KNOW THY ENEMY: HOW ANALYSIS OF THE NORTHEASTERN PATHOGENIC POPULATION OF Vibrio parahaemolyticus CAN IMPROVE PATHOGEN IDENTIFICATION AND RISK ASSESMENT  

Cheryl A. Whistler*, Feng Xu, Ashley L. Marcinkiewicz, Jeffrey Hall, Kevin Drees, Malachi Hallee, Vaughn Cooper, and Stephen Jones
University of New Hampshire, Northeast Center for Vibrio Disease and Ecology and Department of Molecular, Cellular and Biomedical Sciences.
Cheryl.Whistler@unh.edu

Even though infections by Vibrio parahaemolyticus have been historically rare in the Northeast, recent years have seen a steep rise in reported cases, most often linked to the consumption of raw shellfish.
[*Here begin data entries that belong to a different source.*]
(* ===== verification/RateLimit.v ===== *)
(** * The token-bucket rate limiter (core/rate_limit.c)

    The limiter's state under its mutex, with C doubles as IEEE binary64 values
    computed bit by bit, the clock as an argument of each call. *)
From S2P Require Import Prelude Record.
From Stdlib Require Import SpecFloat.

Local Open Scope Z_scope.

(** ** Doubles *)

Definition dbl := spec_float.
Definition dbl_of_Z (z : Z) : dbl := binary_normalize 53 1024 z 0 false.
Definition dadd : dbl → dbl → dbl := SFadd 53 1024.
Definition dsub : dbl → dbl → dbl := SFsub 53 1024.
Definition dmul : dbl → dbl → dbl := SFmul 53 1024.
Definition ddiv : dbl → dbl → dbl := SFdiv 53 1024.
Definition dgt (x y : dbl) : bool := SFltb y x.
Definition dge (x y : dbl) : bool := SFleb y x.
Definition d0 : dbl := dbl_of_Z 0.
Definition d1 : dbl := dbl_of_Z 1.

(** ** The limiter *)

Record rl_state := RlState {
  rl_enabled : bool;
  rl_tokens : dbl;
  rl_max_tokens : dbl;
  rl_fill_rate : dbl;
  rl_last_update_ms : Z;
  rl_suppressed_count : Z;
  rl_total_suppressed : Z
}.

Definition log_rate_limit_init_for (l : rl_state) (enable : bool) (max_per_sec burst now_ms : Z) : rl_state :=
  if enable && (max_per_sec >? 0) && (burst >? 0) then
    RlState true (dbl_of_Z burst) (dbl_of_Z burst) (ddiv (dbl_of_Z max_per_sec) (dbl_of_Z 1000))
      now_ms 0 (rl_total_suppressed l)
  else
    RlState false (rl_tokens l) (rl_max_tokens l) (rl_fill_rate l) (rl_last_update_ms l)
      (rl_suppressed_count l) (rl_total_suppressed l).

(** The refill at time [now_ms]. *)
Definition rl_refill (l : rl_state) (now_ms : Z) : rl_state :=
  if now_ms >? rl_last_update_ms l then
    let elapsed_ms := dbl_of_Z (u64 (now_ms - rl_last_update_ms l)) in
    let tokens := dadd (rl_tokens l) (dmul elapsed_ms (rl_fill_rate l)) in
    let tokens := if dgt tokens (rl_max_tokens l) then rl_max_tokens l else tokens in
    RlState (rl_enabled l) tokens (rl_max_tokens l) (rl_fill_rate l) now_ms
      (rl_suppressed_count l) (rl_total_suppressed l)
  else l.

(** [log_rate_limit_allow_for]: the state, [*out_suppressed_count] and the result. *)
Definition log_rate_limit_allow_for (l : rl_state) (now_ms : Z) : rl_state * Z * bool :=
  if negb (rl_enabled l) then (l, 0, true) else
  let l := rl_refill l now_ms in
  if dge (rl_tokens l) d1 then
    let tokens := dsub (rl_tokens l) d1 in
    let out := if rl_suppressed_count l >? 0 then rl_suppressed_count l else 0 in
    let count := if rl_suppressed_count l >? 0 then 0 else rl_suppressed_count l in
    (RlState (rl_enabled l) tokens (rl_max_tokens l) (rl_fill_rate l) (rl_last_update_ms l)
       count (rl_total_suppressed l), out, true)
  else
    (RlState (rl_enabled l) (rl_tokens l) (rl_max_tokens l) (rl_fill_rate l) (rl_last_update_ms l)
       (u64 (rl_suppressed_count l + 1)) (u64 (rl_total_suppressed l + 1)), 0, false).

Definition log_rate_limit_reset_for (l : rl_state) : rl_state := RlState false d0 d0 d0 0 0 0.

Definition log_rate_limit_get_total_suppressed_for (l : rl_state) : Z := rl_total_suppressed l.

(** A run of calls, serialised by the mutex, at the given times: the final state and
    what each call reported and answered. *)
Fixpoint rl_run (l : rl_state) (times : list Z) : rl_state * list (Z * bool) :=
  match times with
  | [] => (l, [])
  | t :: ts =>
      let '(l, out, ok) := log_rate_limit_allow_for l t in
      let '(l, res) := rl_run l ts in (l, (out, ok) :: res)
  end.

Definition reported (res : list (Z * bool)) : Z := foldr (λ p a, p.1 + a) 0 res.
Definition suppressed (res : list (Z * bool)) : Z := clen (filter (λ p, p.2 = false) res).

(** ** Accounting *)

Definition rl_ok (l : rl_state) : Prop := 0 <= rl_suppressed_count l ∧ 0 <= rl_total_suppressed l.

Lemma refill_counts l t :
  rl_suppressed_count (rl_refill l t) = rl_suppressed_count l ∧
  rl_total_suppressed (rl_refill l t) = rl_total_suppressed l ∧
  rl_enabled (rl_refill l t) = rl_enabled l ∧ rl_max_tokens (rl_refill l t) = rl_max_tokens l.
Proof. unfold rl_refill. by destruct (t >? rl_last_update_ms l). Qed.

Lemma allow_counts l t :
  rl_ok l → rl_suppressed_count l < 2 ^ 64 - 1 → rl_total_suppressed l < 2 ^ 64 - 1 →
  let '(l', out, ok) := log_rate_limit_allow_for l t in
  rl_ok l' ∧ rl_enabled l' = rl_enabled l ∧
  rl_total_suppressed l' = rl_total_suppressed l + (if ok then 0 else 1) ∧
  rl_suppressed_count l' + out = rl_suppressed_count l + (if ok then 0 else 1) ∧
  (ok = true → rl_enabled l = true → rl_suppressed_count l' = 0) ∧ 0 <= out.
Proof.
  intros [H1 H2] H3 H4. unfold log_rate_limit_allow_for.
  destruct (rl_enabled l) eqn:E; cbn [negb].
  2:{ unfold rl_ok. split_and!; try done; lia. }
  destruct (refill_counts l t) as (Hc & Ht & He & _). rewrite He, Hc, Ht.
  destruct (dge _ _); unfold rl_ok; cbn [rl_suppressed_count rl_total_suppressed rl_enabled].
  - rewrite Z.gtb_ltb. destruct (Z.ltb_spec 0 (rl_suppressed_count l)); split_and!; try done; lia.
  - rewrite !u64_id by (split; lia). split_and!; try done; lia.
Qed.

Lemma allow_refused l t l' out : log_rate_limit_allow_for l t = (l', out, false) → out = 0.
Proof. unfold log_rate_limit_allow_for. destruct (negb _); [done|]. destruct (dge _ _); [done|]. by intros [= _ <-]. Qed.

Lemma suppressed_cons p res : suppressed (p :: res) = (if p.2 then 0 else 1) + suppressed res.
Proof.
  unfold suppressed. rewrite filter_cons. destruct p as [out [|]]; simpl.
  - done.
  - by rewrite clen_cons.
Qed.

Lemma rl_run_counts times l :
  rl_ok l → rl_suppressed_count l + clen times < 2 ^ 64 - 1 →
  rl_total_suppressed l + clen times < 2 ^ 64 - 1 →
  let '(l', res) := rl_run l times in
  length res = length times ∧ rl_total_suppressed l' = rl_total_suppressed l + suppressed res ∧
  rl_suppressed_count l' + reported res = rl_suppressed_count l + suppressed res.
Proof.
  revert l. induction times as [|t ts IH]; intros l Hok H1 H2; [cbn; change (suppressed []) with 0; lia|].
  rewrite clen_cons in *. pose proof (clen_nonneg ts). cbn [rl_run].
  pose proof (allow_counts l t Hok ltac:(lia) ltac:(lia)) as H3.
  destruct (log_rate_limit_allow_for l t) as [[l1 out] ok]. destruct H3 as (Hok1 & _ & Ht & Hc & _ & Ho).
  specialize (IH l1 Hok1 ltac:(destruct ok; lia) ltac:(destruct ok; lia)).
  destruct (rl_run l1 ts) as [l' res]. destruct IH as (Hlen & Ht' & Hc').
  rewrite suppressed_cons. cbn [reported foldr fst snd length]. fold (reported res).
  destruct ok; lia.
Qed.

(** ** The burst *)

(** The tokens after [n] accepted calls without refill. *)
Fixpoint spend (n : nat) (tokens : dbl) : option dbl :=
  match n with
  | O => Some tokens
  | S n' => if dge tokens d1 then spend n' (dsub tokens d1) else None
  end.

Definition burst_exact (burst : nat) : bool :=
  match spend burst (dbl_of_Z (Z.of_nat burst)) with
  | Some tokens => negb (dge tokens d1)
  | None => false
  end.

Lemma rl_run_spend n l t tokens k :
  rl_enabled l = true → t <= rl_last_update_ms l → spend n (rl_tokens l) = Some tokens →
  dge tokens d1 = false →
  map snd (rl_run l (repeat t (n + k))).2 = repeat true n ++ repeat false k.
Proof.
  revert l. induction n as [|n IH]; intros l He Ht Hs Hd.
  - simpl in Hs. injection Hs as <-. simpl. clear - He Ht Hd. revert l He Ht Hd.
    induction k as [|k IH]; intros l He Ht Hd; [done|]. cbn [repeat rl_run].
    unfold log_rate_limit_allow_for. rewrite He. cbn [negb].
    unfold rl_refill. rewrite Z.gtb_ltb. destruct (Z.ltb_spec (rl_last_update_ms l) t); [lia|].
    rewrite Hd. match goal with |- context [rl_run ?s _] => specialize (IH s) end.
    destruct (rl_run _ _) as [l' res]. cbn [snd map]. f_equal. by apply IH.
  - cbn [Nat.add repeat rl_run]. cbn [spend] in Hs.
    destruct (dge (rl_tokens l) d1) eqn:E; [|done].
    unfold log_rate_limit_allow_for. rewrite He. cbn [negb].
    unfold rl_refill. rewrite Z.gtb_ltb. destruct (Z.ltb_spec (rl_last_update_ms l) t); [lia|].
    rewrite E. match goal with |- context [rl_run ?s _] => specialize (IH s) end.
    destruct (rl_run _ _) as [l' res]. cbn [snd map app]. f_equal. apply IH; done.
Qed.

(** ** Properties *)

(** Every refused message is accounted for exactly once: over any run of calls
    at any times, the refusals reported by the accepted calls plus those still pending
    are the refusals pending at the start plus those of the run, and the lifetime
    counter grows by exactly the refusals of the run. *)
Theorem rate_limit_accounting times l :
  rl_ok l → rl_suppressed_count l + clen times < 2 ^ 64 - 1 →
  rl_total_suppressed l + clen times < 2 ^ 64 - 1 →
  let '(l', res) := rl_run l times in
  length res = length times ∧ rl_total_suppressed l' = rl_total_suppressed l + suppressed res ∧
  rl_suppressed_count l' + reported res = rl_suppressed_count l + suppressed res.
Proof. apply rl_run_counts. Qed.

Definition rl_zero : rl_state := RlState false d0 d0 d0 0 0 0.
Definition rl_test : rl_state := log_rate_limit_init_for rl_zero true 1000 2 5.

Lemma rate_limit_accounting_witness :
  let '(l', res) := rl_run rl_test [5; 5; 5; 5; 6; 9] in
  map snd res = [true; true; false; false; true; true] ∧ rl_total_suppressed l' = 2 ∧ reported res = 2.
Proof.
  pose proof (rate_limit_accounting [5; 5; 5; 5; 6; 9] rl_test ltac:(split; vm_compute; discriminate)
    ltac:(vm_compute; reflexivity) ltac:(vm_compute; reflexivity)) as H.
  destruct (rl_run rl_test _) as [l' res] eqn:E. vm_compute in E. injection E as <- <-.
  destruct H as (_ & H1 & H2). split; [reflexivity|]. split; [exact H1|exact H2].
Defined.

(** Refilling never leaves more tokens than the bucket holds, and the state
    between two calls keeps the configured capacity and rate. *)
Theorem rate_limit_refill_capped l t :
  rl_last_update_ms l < t →
  dgt (rl_tokens (rl_refill l t)) (rl_max_tokens l) = false ∨ rl_tokens (rl_refill l t) = rl_max_tokens l.
Proof.
  intros Ht. unfold rl_refill. rewrite Z.gtb_ltb. destruct (Z.ltb_spec (rl_last_update_ms l) t); [|lia].
  cbn [rl_tokens]. destruct (dgt (dadd _ _) (rl_max_tokens l)) eqn:E; auto.
Qed.

Lemma rate_limit_refill_capped_witness : rl_tokens (rl_refill rl_test 5000) = dbl_of_Z 2.
Proof.
  destruct (rate_limit_refill_capped rl_test 5000 ltac:(vm_compute; reflexivity)) as [H|H].
  - vm_compute. reflexivity.
  - rewrite H. vm_compute. reflexivity.
Defined.

(** After initialisation with a burst of up to 128, and as long as the clock
    does not advance, exactly the burst is accepted and every later call is refused:
    the binary64 arithmetic of the bucket loses no token. *)
Theorem rate_limit_burst_exact l max_per_sec burst now k :
  0 < max_per_sec → 1 <= burst <= 128 →
  map snd (rl_run (log_rate_limit_init_for l true max_per_sec burst now)
             (repeat now (Z.to_nat burst + k))).2
    = repeat true (Z.to_nat burst) ++ repeat false k.
Proof.
  intros Hm Hb. unfold log_rate_limit_init_for. rewrite !Z.gtb_ltb.
  destruct (Z.ltb_spec 0 max_per_sec), (Z.ltb_spec 0 burst); try lia. cbn [andb].
  assert (Forall (λ n, burst_exact n = true) (seq 1 128)) as Hall
    by (apply (bool_decide_unpack _); vm_compute; exact I).
  rewrite Forall_forall in Hall.
  specialize (Hall (Z.to_nat burst) ltac:(apply elem_of_seq; lia)). unfold burst_exact in Hall.
  rewrite Z2Nat.id in Hall by lia.
  destruct (spend (Z.to_nat burst) (dbl_of_Z burst)) as [tokens|] eqn:E; [|done].
  apply negb_true_iff in Hall. by apply (rl_run_spend _ _ _ tokens); [|simpl; lia|..].
Qed.

Lemma rate_limit_burst_exact_witness :
  map snd (rl_run (log_rate_limit_init_for rl_zero true 10 3 77) (repeat 77 5)).2
    = [true; true; true; false; false].
Proof. exact (rate_limit_burst_exact rl_zero 10 3 77 2 ltac:(lia) ltac:(lia)). Defined.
The comparison of clinical and environmental strains from this region with those from a global distribution indicates that the majority of infections traced to local sources are caused by only a few distinctive strains. The ecologically invasive ST36 O4:K12 strain that originated in the north Pacific continues to account for most infections from multiple harvest areas in the Atlantic. Whole genome analysis has revealed genetic traits that are characteristics of distinct populations in the Atlantic that should inform more accurate trace-back. Infections are also caused by several strain types that appear resident, but are not isolated to the Northeast. These studies indicate even with the mobility of strains that increases disease risk, that local populations are yet defined. These analyses allowed the identification of strain specific genetic loci that we used to develop strain-specific quantitative PCR detection assays for the rapid quantification of strains of most concern within total and Vibrio populations in environmental samples including oysters. This study demonstrates how the collaborative efforts of local public health agencies, shellfish managers, growers, and researchers can provide tools to enhance specific surveillance of strains of most threat promoting a safer product.